Like everything associated with computing, statistics has changed enormously in recent years and I am sure that the pace of change will only increase. Here are a few obvious trends: much larger datasets, the growth in the use of Bayesian statistics, the increased use of other computer intensive methods of analysis, data mining, dynamic computer graphics, automatic report writing, websites for accessing databases and websites for presenting the results of statistical analyses. In all of these areas, R is ahead of Stata.
Take the simple issue of the size of the dataset. What student is going to spend hours becoming an expert in using Stata if, when the come to do their project towards the end of the course, they cannot read the data because of an arbitrary limit on the number of Stata variables? R, on the other-hand, is only limited by the size of your computer.
What student is going to spend hours becoming an expert in using Stata if, when they want to perform the latest type of analysis, they have to switch to R because that is the program adopted by the researcher who developed the method?
A big influence on our students was a demonstration that I gave of the new version of R Markdown. No more cutting and pasting results into Word but instead a very simple way of converting the output of an R script into html, Word, pdf or even into a slide presentation.
Why is R drawing further and further ahead of Stata? Perhaps it is because R is not owned by a company but it is, in a real sense, the property of its users. These users drive R forward in a way that no company can hope to compete with. It is true that Stata has its own community of users, but academic statisticians and people interested in statistical computing seem to have adopted R.
Could Stata counter the rise of R? I think so, but I do not expect that it will. Instead of Stata trying to provide everything itself, my suggestion would be for Stata to act as a control centre communicating with other software. To take the example of using R that I have been posting about recently, Stata could make it much easier for its users to send jobs to R in order to take advantage of R’s wide range of packages.

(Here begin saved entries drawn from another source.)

(* ===== verification/WorkClientThms.v ===== *)
(** What the client's calls do to a room's board: others acting at the same time, and
    alone, no call failing. *)
From stdpp Require Import base gmap strings list sorting numbers.
From Stdlib Require Import Lia.
From S2P Require Import Prelude.
From S2P Require Import WorkModel.
From S2P Require Import WorkBoard.
From S2P Require Import WorkBoardFacts.
From S2P Require Import WorkBoardInv.
From S2P Require Import WorkBoardSpec.
From S2P Require Import WorkScenario.
From S2P Require Import CoreTranscript.
From S2P Require Import WorkCodec.
From S2P Require Import WorkReplayThms.
From S2P Require Import WorkObserve.
From S2P Require Import WorkStore.
From S2P Require Import WorkStoreThms.
From S2P Require Import WorkClient.

Notation Prog := (Prelude.Prog Act).
Notation IO := (IO_of Act AircError).

Section client.
Context {J : JsonValue} {S : Serde} {ENV : WorkEnv}.
(* ===== verification/WorkQueue.v ===== *)
(** The scheduling views over a board and the backlog seeder: [work_queue_status] of
    [airc-lib/src/work.rs], [work_roster.rs], [work_manager.rs]. *)
From stdpp Require Import base gmap strings list sorting numbers.
From Stdlib Require Import Lia.
From S2P Require Import Prelude.
From S2P Require Import WorkModel.
From S2P Require Import WorkBoard.
From S2P Require Import WorkBoardFacts.
From S2P Require Import WorkBoardInv.
From S2P Require Import WorkBoardThms.
From S2P Require Import WorkScenario.
From S2P Require Import CoreTranscript.
From S2P Require Import WorkCodec.
From S2P Require Import WorkReplayThms.
From S2P Require Import WorkStore.
From S2P Require Import WorkStoreThms.
From S2P Require Import WorkClient.
From S2P Require Import WorkClientThms.

Notation Prog := (Prelude.Prog Act).
Notation IO := (IO_of Act AircError).

(** ** Sorting by a key *)
Definition by_key {A K} `{OrdKey K} (f : A → K) : relation A := λ a b, key_le (f a) (f b).
#[export] Instance by_key_dec {A K} `{OrdKey K} (f : A → K) : RelDecision (by_key f) := λ a b, key_le_dec (f a) (f b).
#[export] Instance by_key_trans {A K} `{OrdKey K} (f : A → K) : Transitive (by_key f).
Proof. intros a b c. apply key_le_trans. Qed.
#[export] Instance by_key_total {A K} `{OrdKey K} (f : A → K) : Total (by_key f).
Proof. intros a b. apply key_le_total. Qed.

Stata could provide features like the smooth transfer of data, control of R running in the background while the user continues with Stata, a generic way of setting R options in Stata, access to R help through the Stata viewer, and so on.

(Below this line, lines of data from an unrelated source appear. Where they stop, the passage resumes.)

(* ===== verification/Addressed.v ===== *)
(** Frames addressed to one peer: their signed expiry ([airc-protocol/src/addressed_deadline.rs],
    [addressed.rs]), the daemon's bounded inboxes ([airc-daemon/src/addressed_switch.rs]) and the
    admission in front of them ([addressed_connection.rs]). *)
From stdpp Require Import base gmap strings list numbers.
From Stdlib Require Import Lia.
From S2P Require Import Prelude.
From S2P Require Import WorkModel.
From S2P Require Import CoreTranscript.
From S2P Require Import ProtoSession.
From S2P Require Import ProtoKeys.

(** ** addressed_deadline.rs *)
(** A [SystemTime] is nanoseconds since the epoch, up to the platform's last; a [Duration]
    and an [Instant] are nanoseconds. *)
Class Platform := { time_max : Z }.
Definition EXPIRY_HEADER : rstring := str "airc.addressed.expires_unix_ms".
Inductive DeadlineError := DlMissing | DlMalformed | DlElapsed | DlClock | DlOutOfRange.
Definition MS : Z := 1000000.
Definition stamp_deadline `{!Platform} (headers : Headers) (now : Z) (remaining : N) : result DeadlineError Headers :=
  if (remaining =? 0)%N then Err DlElapsed
  else if (now <? 0)%Z then Err DlClock
  else
    let expires := (now + Z.of_N remaining)%Z in
    if (time_max <? expires)%Z then Err DlOutOfRange
    else
      let millis := Z.to_N (expires / MS) in
      if (u64_max <? millis)%N then Err DlOutOfRange
      else Ok (<[EXPIRY_HEADER := show_N millis]> headers).
Definition ascii_digit (c : N) : bool := (48 <=? c)%N && (c <=? 57)%N.
Definition remaining `{!Platform} (headers : Headers) (now : Z) : result DeadlineError N :=
  raw ← ok_or DlMissing (headers !! EXPIRY_HEADER);
  if bool_decide (raw = []) || negb (forallb ascii_digit raw) then Err DlMalformed
  else
    millis ← ok_or DlMalformed (parse_u64 raw);
    let expires := (Z.of_N millis * MS)%Z in
    if (time_max <? expires)%Z then Err DlOutOfRange
    else if (now <? 0)%Z then Err DlClock
    else if (expires <? now)%Z then Err DlElapsed
    else let budget := Z.to_N (expires - now) in if (budget =? 0)%N then Err DlElapsed else Ok budget.

(** ** addressed.rs *)
Definition addressed_channel : RoomId := MkId 0.
Definition DOMAIN_AAD : list N := str "airc-addressed-v1-aad".
Definition addressed_aad (from to : PeerId) : list N := DOMAIN_AAD ++ uuid_bytes from ++ uuid_bytes to.

(** ** addressed_switch.rs *)
Inductive RouteError := ReceiverLimit | ReceiverBusy | NoReceiver | RtBackpressure | RtClosed | StatePoisoned | DeadlineElapsed.
Inductive ForwardError :=
| NotInstalled | AlreadyInstalled | UnknownRecipient | UnknownHost | LocalOwnerAbsent | InvalidEndpoints
| FwTrust (message : rstring) | FwTransport (message : rstring) | FwAdmission (e : RouteError).

(** The derived [Debug] of a [RouteError]. *)
Definition route_error_debug (e : RouteError) : rstring :=
  match e with
  | ReceiverLimit => str "ReceiverLimit" | ReceiverBusy => str "ReceiverBusy" | NoReceiver => str "NoReceiver"
  | RtBackpressure => str "Backpressure" | RtClosed => str "Closed" | StatePoisoned => str "StatePoisoned"
  | DeadlineElapsed => str "DeadlineElapsed"
  end.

And what is good for R is also good for other free programs available over the internet, like MikTex, OpenBUGS and PLINK.
Sadly, I don’t see this happening and I fear that Stata will continue along its current path in which case my prediction is that it will become a tool for use in introductory statistics courses and for use by people who only want to do relatively basic statistical analyses. Let’s hope that I am wrong.
My practice is to write postings a couple of weeks in advance so that I am not under last-minute pressure. Since I wrote this particular posting we have had one of our staff-student meetings in which the students can make general comments on the course. One of the points raised by the students was that they need more help with basic statistical tasks in R. Stata is well-designed and it makes it easy to perform simple analyses but Stata becomes more cumbersome when you want to program a non-standard task. R on the other hand requires a lot of basic skills before you can do even the simplest analysis but comes into its own for more complex tasks. The student feedback was very helpful and we will certainly modify the way that we introduce R next year. Time will tell whether the problems that the students have had getting started with R will put some students off using it. I have had one piece of coursework back from the students and almost everyone of them used R, even though they had a free choice to use either R or Stata. Perhaps there will be a split whereby those who find computing easy will gravitate to R and those who struggle with computing will prefer Stata.